I wasn't trying to be holier than though, nor to imply that Thunder fans will pack the arena when the lean years come. I hope we appreciate what we have, and I'm glad we wanted the team enough to help out the owners. Hopefully that will translate to better attendance when the team does poorly. I just think Seattle has been given too much credit for being a great basketball city when they haven't had many years of capacity arenas. I also found their attitude towards a new arena unreasonable and their thought that an owner who spends a third of a billion dollars for a team shouldn't ask for public funds to help pay for arena irritating. I think any owner who spends that kind of money to bring a team to a city is perfectly within his/her rights to ask for a public subsidy to build a facility to house them. The sense of entitlement demonstrated by a mid-sized market was pretty shocking to me. I'm also annoyed by the hypocrisy demonstrated by people who acted as if Clay Bennett was the embodiment of the devil. Now it's OK to take another city's team.
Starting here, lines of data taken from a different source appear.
(* ===== verification/Codec.v ===== *)
(** * Frames of the TCP and WebSocket transports

    [network/tcp/codec.go], [network/websocket/codec.go] and
    [network/prepared.go].  The protobuf runtime and the codec value are
    parameters; [FramingLaws] states what their documentation promises. *)

From S2P Require Import Prelude Errors Proto Bufio.

(** An [encoding.Codec]; [builtin] tells whether its dynamic type is the
    package's own ([protoFrameCodec], [defaultFrameCodec]). *)
Record Codec := mkCodec {
  Marshal : Proto → result bytes;
  Unmarshal : bytes → result Proto;
  builtin : bool;
}.

(** [proto.Size] and [proto.MarshalOptions{}.MarshalAppend]. *)
Record Protobuf := mkProtobuf {
  proto_Size : Proto → Z;
  proto_MarshalAppend : bytes → Proto → result bytes;
}.

Definition int32_ok (z : Z) : Prop := - 2 ^ 31 ≤ z < 2 ^ 31.
Definition Proto_ok (p : Proto) : Prop :=
  int32_ok (Op p) ∧ int32_ok (Seq p) ∧ int32_ok (Code p) ∧ int32_ok (Cmd p).

Class FramingLaws (pb : Protobuf) (c : Codec) := {
  unmarshal_marshal p b : Proto_ok p → Marshal c p = Ok b → Unmarshal c b = Ok p;
  marshal_size p b : builtin c = true → Marshal c p = Ok b → proto_Size pb p = zlen b;
  marshal_append pre p : builtin c = true →
    proto_MarshalAppend pb pre p = (let* b := Marshal c p in Ok (pre ++ b));
}.

(** ** network/tcp/codec.go *)

Module Tcp.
I see no difference between what happened in Seattle and what's happening in Sacramento. Both cities were given a reasonable period of time to build an arena, and both were warned they might lose their team if they didn't.

Bellaboo
01-22-2013, 12:30 PM
I wasn't trying to be holier than though, nor to imply that Thunder fans will pack the arena when the lean years come. I hope we appreciate what we have, and I'm glad we wanted the team enough to help out the owners. Hopefully that will translate to better attendance when the team does poorly. I just think Seattle has been given too much credit for being a great basketball city when they haven't had many years of capacity arenas. I also found their attitude towards a new arena unreasonable and their thought that an owner who spends a third of a billion dollars for a team shouldn't ask for public funds to help pay for arena irritating. I think any owner who spends that kind of money to bring a team to a city is perfectly within his/her rights to ask for a public subsidy to build a facility to house them. The sense of entitlement demonstrated by a mid-sized market was pretty shocking to me. I'm also annoyed by the hypocrisy demonstrated by people who acted as if Clay Bennett was the embodiment of the devil. Now it's OK to take another city's team. I see no difference between what happened in Seattle and what's happening in Sacramento. Both cities were given a reasonable period of time to build an arena, and both were warned they might lose their team if they didn't.


I've read a few boards and comments on ESPN about this and the Seattle fans are claiming this is different. This it's not the same, that they are telling them up front about the move and that makes it all okay.....a bunch of hippos is what they are. Clay gave them 1 year to get an arena deal started and it was voted down within their political leadership, both city and county wide.

The one I have a problem with is how they claim Clay 'stole the franchise'. The last time I read anything about it is that it was bought for $350 million, not stolen. An owner has the right to do anything with his team as long as the league approves. Now the Baltimore Colts were moved in the middle of the night, not the Sonics. It was just sour grapes from a vocal few, as most people up there could care less. They were tired of building facilities for the Seahawks and Mariners and showed very little if any support for basketball.

ljbab728
01-22-2013, 11:04 PM
They may be whistling in the wind but Sacremento hasn't given up yet.